The following diagram describes how DI container in Nest works:

nest-di
  1. Custom Provider - As I mentioned earlier, in TS it is a little bit challanging to use dependecies that are defined by interfaces. If we want to define UserRepository as TypeScript interface, we need to know that it will be erased in transpilation phase and won’t be available in runtime. This is the main difference between statically typed languages and dynamically typed ones. TypeScript here is just like a syntactic sugar which makes us feel more confident about what we are writing.
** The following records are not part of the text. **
(* ===== verification/Protocol.v ===== *)
(** [src/src/protocol.h]: the codes and the packed structures of the wire protocol, their layout
    in memory and its inverse.

    A structure is the list of the types of its fields; since the structures are packed, its
    bytes are those of its fields one after the other. *)

From S2P Require Import Prelude Types.

(** ** Codes *)

Definition EMQ_PROTOCOL_REQ : Z := 112.
Definition EMQ_PROTOCOL_RES : Z := 128.
Definition EMQ_PROTOCOL_EVENT : Z := 144.
Definition EMQ_PROTOCOL_CMD_AUTH : Z := 10.
Definition EMQ_PROTOCOL_CMD_PING : Z := 11.
Definition EMQ_PROTOCOL_CMD_STAT : Z := 12.
Definition EMQ_PROTOCOL_CMD_SAVE : Z := 13.
Definition EMQ_PROTOCOL_CMD_FLUSH : Z := 14.
Definition EMQ_PROTOCOL_CMD_DISCONNECT : Z := 15.
Definition EMQ_PROTOCOL_CMD_USER_CREATE : Z := 30.
Definition EMQ_PROTOCOL_CMD_USER_LIST : Z := 31.
Definition EMQ_PROTOCOL_CMD_USER_RENAME : Z := 32.
Definition EMQ_PROTOCOL_CMD_USER_SET_PERM : Z := 33.
Definition EMQ_PROTOCOL_CMD_USER_DELETE : Z := 34.
Definition EMQ_PROTOCOL_CMD_QUEUE_CREATE : Z := 35.
Definition EMQ_PROTOCOL_CMD_QUEUE_DECLARE : Z := 36.
Definition EMQ_PROTOCOL_CMD_QUEUE_EXIST : Z := 37.
Definition EMQ_PROTOCOL_CMD_QUEUE_LIST : Z := 38.
Definition EMQ_PROTOCOL_CMD_QUEUE_RENAME : Z := 39.
Definition EMQ_PROTOCOL_CMD_QUEUE_SIZE : Z := 40.
Definition EMQ_PROTOCOL_CMD_QUEUE_PUSH : Z := 41.
Definition EMQ_PROTOCOL_CMD_QUEUE_GET : Z := 42.
Definition EMQ_PROTOCOL_CMD_QUEUE_POP : Z := 43.
Definition EMQ_PROTOCOL_CMD_QUEUE_CONFIRM : Z := 44.
Definition EMQ_PROTOCOL_CMD_QUEUE_SUBSCRIBE : Z := 45.
Definition EMQ_PROTOCOL_CMD_QUEUE_UNSUBSCRIBE : Z := 46.
Definition EMQ_PROTOCOL_CMD_QUEUE_PURGE : Z := 47.
Definition EMQ_PROTOCOL_CMD_QUEUE_DELETE : Z := 48.
Definition EMQ_PROTOCOL_CMD_ROUTE_CREATE : Z := 49.
Definition EMQ_PROTOCOL_CMD_ROUTE_EXIST : Z := 50.
Definition EMQ_PROTOCOL_CMD_ROUTE_LIST : Z := 51.
Definition EMQ_PROTOCOL_CMD_ROUTE_KEYS : Z := 52.
Definition EMQ_PROTOCOL_CMD_ROUTE_RENAME : Z := 53.
Definition EMQ_PROTOCOL_CMD_ROUTE_BIND : Z := 54.
Definition EMQ_PROTOCOL_CMD_ROUTE_UNBIND : Z := 55.
Definition EMQ_PROTOCOL_CMD_ROUTE_PUSH : Z := 56.
Definition EMQ_PROTOCOL_CMD_ROUTE_DELETE : Z := 57.
Definition EMQ_PROTOCOL_CMD_CHANNEL_CREATE : Z := 58.
Definition EMQ_PROTOCOL_CMD_CHANNEL_EXIST : Z := 59.
Definition EMQ_PROTOCOL_CMD_CHANNEL_LIST : Z := 60.
Definition EMQ_PROTOCOL_CMD_CHANNEL_RENAME : Z := 61.
Definition EMQ_PROTOCOL_CMD_CHANNEL_PUBLISH : Z := 62.
Definition EMQ_PROTOCOL_CMD_CHANNEL_SUBSCRIBE : Z := 63.
Definition EMQ_PROTOCOL_CMD_CHANNEL_PSUBSCRIBE : Z := 64.
Definition EMQ_PROTOCOL_CMD_CHANNEL_UNSUBSCRIBE : Z := 65.
Definition EMQ_PROTOCOL_CMD_CHANNEL_PUNSUBSCRIBE : Z := 66.
Definition EMQ_PROTOCOL_CMD_CHANNEL_DELETE : Z := 67.
Definition EMQ_PROTOCOL_STATUS_SUCCESS : Z := 1.
Definition EMQ_PROTOCOL_STATUS_ERROR : Z := 2.
Definition EMQ_PROTOCOL_STATUS_ERROR_PACKET : Z := 3.
Definition EMQ_PROTOCOL_STATUS_ERROR_COMMAND : Z := 4.
Definition EMQ_PROTOCOL_STATUS_ERROR_ACCESS : Z := 5.
Definition EMQ_PROTOCOL_STATUS_ERROR_MEMORY : Z := 6.
Definition EMQ_PROTOCOL_STATUS_ERROR_VALUE : Z := 7.
Definition EMQ_PROTOCOL_STATUS_ERROR_NOT_DECLARED : Z := 8.
Definition EMQ_PROTOCOL_STATUS_ERROR_NOT_FOUND : Z := 9.
Definition EMQ_PROTOCOL_STATUS_ERROR_NO_DATA : Z := 10.
Definition EMQ_PROTOCOL_EVENT_NOTIFY : Z := 1.
Definition EMQ_PROTOCOL_EVENT_MESSAGE : Z := 2.

(** ** Field types *)

Inductive ctype := Char (n : nat) | UInt8 | UInt16 | UInt32 | UInt64 | Float.

Definition sizeof_type (t : ctype) : nat :=
  match t with Char n => n | UInt8 => 1 | UInt16 => 2 | UInt32 | Float => 4 | UInt64 => 8 end.

Definition layout := list ctype.

Definition sizeof (ts : layout) : nat := sum_list (sizeof_type <$> ts).

(** The contents of a field: a string in a character array, or an integer. *)
Inductive value := VStr (s : cstring) | VInt (z : Z).

(** ** Headers *)

Definition protocol_header : layout := [UInt16; UInt8; UInt8; UInt32].
Definition sizeof_header : nat := 8.

Record protocol_request_header := mk_request_header {
  req_magic : Z;
  req_cmd : Z;
  req_noack : Z;
  req_bodylen : Z;
}.

Record protocol_response_header := mk_response_header {
  res_magic : Z;
  res_cmd : Z;
  res_status : Z;
  res_bodylen : Z;
}.

Record protocol_event_header := mk_event_header {
  event_magic : Z;
  event_cmd : Z;
  event_type : Z;
  event_bodylen : Z;
}.

(** ** Bodies of the requests *)

Definition protocol_request_auth : layout := [Char 32; Char 32].
Definition protocol_request_save : layout := [UInt8].
Definition protocol_request_flush : layout := [UInt32].
Definition protocol_request_user_create : layout := [Char 32; Char 32; UInt64].
Definition protocol_request_user_rename : layout := [Char 32; Char 32].
Definition protocol_request_user_set_perm : layout := [Char 32; UInt64].
Definition protocol_request_user_delete : layout := [Char 32].
Definition protocol_request_queue_create : layout := [Char 64; UInt32; UInt32; UInt32].
Definition protocol_request_queue_declare : layout := [Char 64].
Definition protocol_request_queue_exist : layout := [Char 64].
Definition protocol_request_queue_rename : layout := [Char 64; Char 64].
Definition protocol_request_queue_size : layout := [Char 64].
Definition protocol_request_queue_push : layout := [Char 64].
Definition protocol_request_queue_get : layout := [Char 64].
Definition protocol_request_queue_pop : layout := [Char 64; UInt32].
Definition protocol_request_queue_confirm : layout := [Char 64; UInt64].
Definition protocol_request_queue_subscribe : layout := [Char 64; UInt32].
Definition protocol_request_queue_unsubscribe : layout := [Char 64].
Definition protocol_request_queue_purge : layout := [Char 64].
Definition protocol_request_queue_delete : layout := [Char 64].
Definition protocol_request_route_create : layout := [Char 64; UInt32].
Definition protocol_request_route_exist : layout := [Char 64].
Definition protocol_request_route_keys : layout := [Char 64].
Definition protocol_request_route_rename : layout := [Char 64; Char 64].
Definition protocol_request_route_bind : layout := [Char 64; Char 64; Char 32].
Definition protocol_request_route_unbind : layout := [Char 64; Char 64; Char 32].
Definition protocol_request_route_push : layout := [Char 64; Char 32].
Definition protocol_request_route_delete : layout := [Char 64].
Definition protocol_request_channel_create : layout := [Char 64; UInt32].
Definition protocol_request_channel_exist : layout := [Char 64].
Definition protocol_request_channel_rename : layout := [Char 64; Char 64].
Definition protocol_request_channel_publish : layout := [Char 64; Char 32].
Definition protocol_request_channel_subscribe : layout := [Char 64; Char 32].
Definition protocol_request_channel_psubscribe : layout := [Char 64; Char 32].
Definition protocol_request_channel_unsubscribe : layout := [Char 64; Char 32].
Definition protocol_request_channel_punsubscribe : layout := [Char 64; Char 32].
Definition protocol_request_channel_delete : layout := [Char 64].
Definition protocol_request_ping : layout := [].
Definition protocol_request_stat : layout := [].
Definition protocol_request_disconnect : layout := [].
Definition protocol_request_user_list : layout := [].
Definition protocol_request_queue_list : layout := [].
Definition protocol_request_route_list : layout := [].
Definition protocol_request_channel_list : layout := [].

(** ** Bodies of the responses *)

Definition protocol_response_stat : layout :=
  [UInt8; UInt8; UInt8; UInt32; Float; Float; UInt32; UInt32; Float;
   UInt32; UInt32; UInt32; UInt32; UInt32; UInt32; UInt32].
Definition protocol_response_queue_exist : layout := [UInt32].
Definition protocol_response_queue_size : layout := [UInt32].
Definition protocol_response_route_exist : layout := [UInt32].
Definition protocol_response_channel_exist : layout := [UInt32].

(** The structure [emq_status] of [emq.h]. *)
Definition emq_status : layout :=
  [UInt8; UInt8; UInt8; UInt32; Float; Float; UInt32; UInt32; Float;
   UInt32; UInt32; UInt32; UInt32; UInt32; UInt32; UInt32].

(** ** Memory representation *)

(** The bytes of a zeroed field once [v] was stored in it: [memcpy(f, s, strlenz(s))] for a
    string, an assignment for an integer.  [None] when the copy overruns the array. *)
Definition field_bytes (t : ctype) (v : value) : option (list byte) :=
  match t, v with
  | Char n, VStr s =>
      if decide (strlenz s ≤ Z.of_nat n)
      then Some (array_of n s) else None
  | Char _, VInt _ | _, VStr _ => None
  | _, VInt z => Some (le_bytes (sizeof_type t) z)
  end.

Fixpoint struct_bytes (ts : layout) (vs : list value) : option (list byte) :=
  match ts, vs with
  | [], [] => Some []
  | t :: ts, v :: vs => b ← field_bytes t v; bs ← struct_bytes ts vs; Some (b ++ bs)
  | _, _ => None
  end.

(** What a reader of the structure finds in a field, and in the structure. *)
Definition field_value (t : ctype) (bs : list byte) : value :=
  match t with Char _ => VStr (c_chars bs) | _ => VInt (le_value bs) end.

Fixpoint read_struct (ts : layout) (bs : list byte) : list value :=
  match ts with
  | [] => []
  | t :: ts => field_value t (take (sizeof_type t) bs) :: read_struct ts (drop (sizeof_type t) bs)
  end.

Definition request_header_bytes (h : protocol_request_header) : list byte :=
  le_bytes 2 (req_magic h) ++ le_bytes 1 (req_cmd h) ++ le_bytes 1 (req_noack h) ++
  le_bytes 4 (req_bodylen h).

(** The bytes [n, n + k) of a structure, as an unsigned integer. *)
Definition le_at (bs : list byte) (n k : nat) : Z := le_value (take k (drop n bs)).

Definition read_response_header (bs : list byte) : protocol_response_header :=
  mk_response_header (le_at bs 0 2) (le_at bs 2 1) (le_at bs 3 1) (le_at bs 4 4).
Definition read_event_header (bs : list byte) : protocol_event_header :=
  mk_event_header (le_at bs 0 2) (le_at bs 2 1) (le_at bs 3 1) (le_at bs 4 4).
Definition read_request_header (bs : list byte) : protocol_request_header :=
  mk_request_header (le_at bs 0 2) (le_at bs 2 1) (le_at bs 3 1) (le_at bs 4 4).

(** The bytes a peer sends for a response or event header. *)
Definition response_header_bytes (h : protocol_response_header) : list byte :=
  le_bytes 2 (res_magic h) ++ le_bytes 1 (res_cmd h) ++ le_bytes 1 (res_status h) ++
  le_bytes 4 (res_bodylen h).
Definition event_header_bytes (h : protocol_event_header) : list byte :=
  le_bytes 2 (event_magic h) ++ le_bytes 1 (event_cmd h) ++ le_bytes 1 (event_type h) ++
  le_bytes 4 (event_bodylen h).

#[global] Arguments request_header_bytes : simpl never.
#[global] Arguments response_header_bytes : simpl never.
#[global] Arguments event_header_bytes : simpl never.
#[global] Arguments read_response_header : simpl never.
#[global] Arguments read_event_header : simpl never.

(** ** Round trips *)

(** What survives the passage through a field: the characters of a string, an integer modulo
    the width of the field. *)
Definition canonical (t : ctype) (v : value) : value :=
  match v with
  | VStr s => VStr (c_chars s)
  | VInt z => VInt (z mod 2 ^ (Z.of_nat (sizeof_type t) * 8))
  end.

Fixpoint canonicals (ts : layout) (vs : list value) : list value :=
  match ts, vs with
  | t :: ts, v :: vs => canonical t v :: canonicals ts vs
  | _, _ => []
  end.

Lemma field_bytes_length t v bs : field_bytes t v = Some bs → length bs = sizeof_type t.
Proof.
  destruct t as [n| | | | |], v as [s|z]; simpl; try discriminate;
    try (intros [= <-]; apply length_le_bytes).
  case_decide as Hn; [|discriminate]. intros [= <-].
  by apply length_array_of.
Qed.

Lemma struct_bytes_length ts vs bs : struct_bytes ts vs = Some bs → length bs = sizeof ts.
Proof.
  revert vs bs. induction ts as [|t ts IH]; intros [|v vs] bs; try discriminate;
    [by intros [= <-]|]. cbn [struct_bytes].
  destruct (field_bytes t v) as [b|] eqn:Hb; [|discriminate].
  destruct (struct_bytes ts vs) as [bs'|] eqn:Hbs; [|discriminate].
  intros [= <-]. rewrite length_app, (field_bytes_length _ _ _ Hb), (IH _ _ Hbs). done.
Qed.

Lemma field_roundtrip t v bs : field_bytes t v = Some bs → field_value t bs = canonical t v.
Proof.
  destruct t as [n| | | | |], v as [s|z]; simpl; try discriminate;
    try (intros [= <-]; by rewrite le_value_bytes).
  case_decide; [|discriminate]. intros [= <-]. by rewrite c_chars_array_of.
Qed.

Lemma struct_roundtrip ts vs bs rest :
  struct_bytes ts vs = Some bs → read_struct ts (bs ++ rest) = canonicals ts vs.
Proof.
  revert vs bs. induction ts as [|t ts IH]; intros [|v vs] bs; try discriminate; [done|].
  cbn [struct_bytes read_struct canonicals].
  destruct (field_bytes t v) as [b|] eqn:Hb; [|discriminate].
  destruct (struct_bytes ts vs) as [bs'|] eqn:Hbs; [|discriminate].
  intros [= <-]. rewrite <-app_assoc.
  rewrite take_app_exact, drop_app_exact by by apply field_bytes_length in Hb.
  by rewrite (field_roundtrip _ _ _ Hb), (IH _ _ Hbs).
Qed.

(** A field of the header is read back, whatever follows the header. *)
Lemma le_at_app n k pre z rest :
  length pre = n → le_at (pre ++ le_bytes k z ++ rest) n k = z mod 2 ^ (Z.of_nat k * 8).
Proof.
  intros Hn. unfold le_at. rewrite drop_app_exact by done.
  rewrite take_app_exact by apply length_le_bytes. apply le_value_bytes.
Qed.

Section header.
Context (magic cmd arg bodylen : Z) (rest : list byte).
Let bytes := le_bytes 2 magic ++ le_bytes 1 cmd ++ le_bytes 1 arg ++ le_bytes 4 bodylen.

Lemma header_fields :
  le_at (bytes ++ rest) 0 2 = u16 magic ∧ le_at (bytes ++ rest) 2 1 = u8 cmd ∧
  le_at (bytes ++ rest) 3 1 = u8 arg ∧ le_at (bytes ++ rest) 4 4 = u32 bodylen.
Proof.
  unfold bytes. rewrite <-!app_assoc. repeat split.
  - exact (le_at_app 0 2 [] magic _ eq_refl).
  - exact (le_at_app 2 1 (le_bytes 2 magic) cmd _ eq_refl).
  - rewrite app_assoc.
    exact (le_at_app 3 1 (le_bytes 2 magic ++ le_bytes 1 cmd) arg _ eq_refl).
  - rewrite app_assoc, app_assoc.
    exact (le_at_app 4 4 ((le_bytes 2 magic ++ le_bytes 1 cmd) ++ le_bytes 1 arg) bodylen _ eq_refl).
Qed.
End header.

Lemma read_response_header_bytes h rest :
  read_response_header (response_header_bytes h ++ rest) =
  mk_response_header (u16 (res_magic h)) (u8 (res_cmd h)) (u8 (res_status h)) (u32 (res_bodylen h)).
Proof.
  unfold read_response_header, response_header_bytes.
  edestruct header_fields as (H1 & H2 & H3 & H4). by rewrite H1, H2, H3, H4.
Qed.

Lemma read_event_header_bytes h rest :
  read_event_header (event_header_bytes h ++ rest) =
  mk_event_header (u16 (event_magic h)) (u8 (event_cmd h)) (u8 (event_type h)) (u32 (event_bodylen h)).
Proof.
  unfold read_event_header, event_header_bytes.
  edestruct header_fields as (H1 & H2 & H3 & H4). by rewrite H1, H2, H3, H4.
Qed.

Lemma read_request_header_bytes h rest :
  read_request_header (request_header_bytes h ++ rest) =
  mk_request_header (u16 (req_magic h)) (u8 (req_cmd h)) (u8 (req_noack h)) (u32 (req_bodylen h)).
Proof.
  unfold read_request_header, request_header_bytes.
  edestruct header_fields as (H1 & H2 & H3 & H4). by rewrite H1, H2, H3, H4.
Qed.

Lemma length_event_header_bytes h : length (event_header_bytes h) = 8%nat.
Proof. unfold event_header_bytes. by rewrite !length_app, !length_le_bytes. Qed.

Lemma length_response_header_bytes h : length (response_header_bytes h) = sizeof_header.
Proof. unfold response_header_bytes. by rewrite !length_app, !length_le_bytes. Qed.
NestJS has several ways to configure our dependencies, and since we want to use UserRepository as TypeScript interface, we can do it with:

Non-class-based provider tokens:

  1. Define IUserRepository interface:
export const USER_REPOSITORY_TOKEN = 'USER_REPOSITORY_TOKEN'

interface IUserRepository {
  findAll: () => Promise<User[]>
  findOne: (id: string) => Promise<User>
  create: (user: User) => Promise<{ id: string }>
  update: (id: string) => Promise<User>
  remove: (id: string) => Promise<boolean>
}
  1. create UserRepository class that implements IUserRepository interface:
@Injectable()
export class UserRepository implements IUserRepository {
  constructor() {}

  async findAll(): Promise<User[]> {}

  async findOne(): Promise<User> {}

  async create(): Promise<{ id: string }> {}

  async update(): Promise<User> {}

  async remove(): Promise<boolean> {}
}
  1. Registering UserRepository service as a provider
@Module({
  imports: [],
  providers: [
    {
      provide: USER_REPOSITORY_TOKEN,
      useClass: UserRepository,
    },
    UserService,
  ],
})
export class UserModule {}
  1. Inject UserRepository into UserService:
@Injectable()
export class UserService {
  constructor(@Inject(USER_REPOSITORY_TOKEN) private userRepository: IUserRepository) {}

  getUsers(): User[] {
    return this.userRepository.findAll()
  }
}

A lot of time has passed since you read the first line of this blog post, so I will try to explain what happened in the blocks of code above as simple as I can. The @Inject decorator, along with the USER_REPOSITORY_TOKEN token help the DI container to perform a lookup mechanism.

It basically says:

"Hey, I don't know what to do with the interface, I need a concrete implementation. Please, Give me somehting that implements the IUserRepository interface".

And gets an answer:

"Of course, I have one. Here, take the UserRepository service".

Conclusions:

  1. Dependency injection is confusing and it is totally OK to think about it as ״the thing that happens when I put stuff in the constructor״.
  2. Inject an interface and not a concrete implementation. It will make your life easier in unit tests.
  3. TS has several limitations with injecting an interface but NestJS has resolved it with non-class-based provider tokens injection.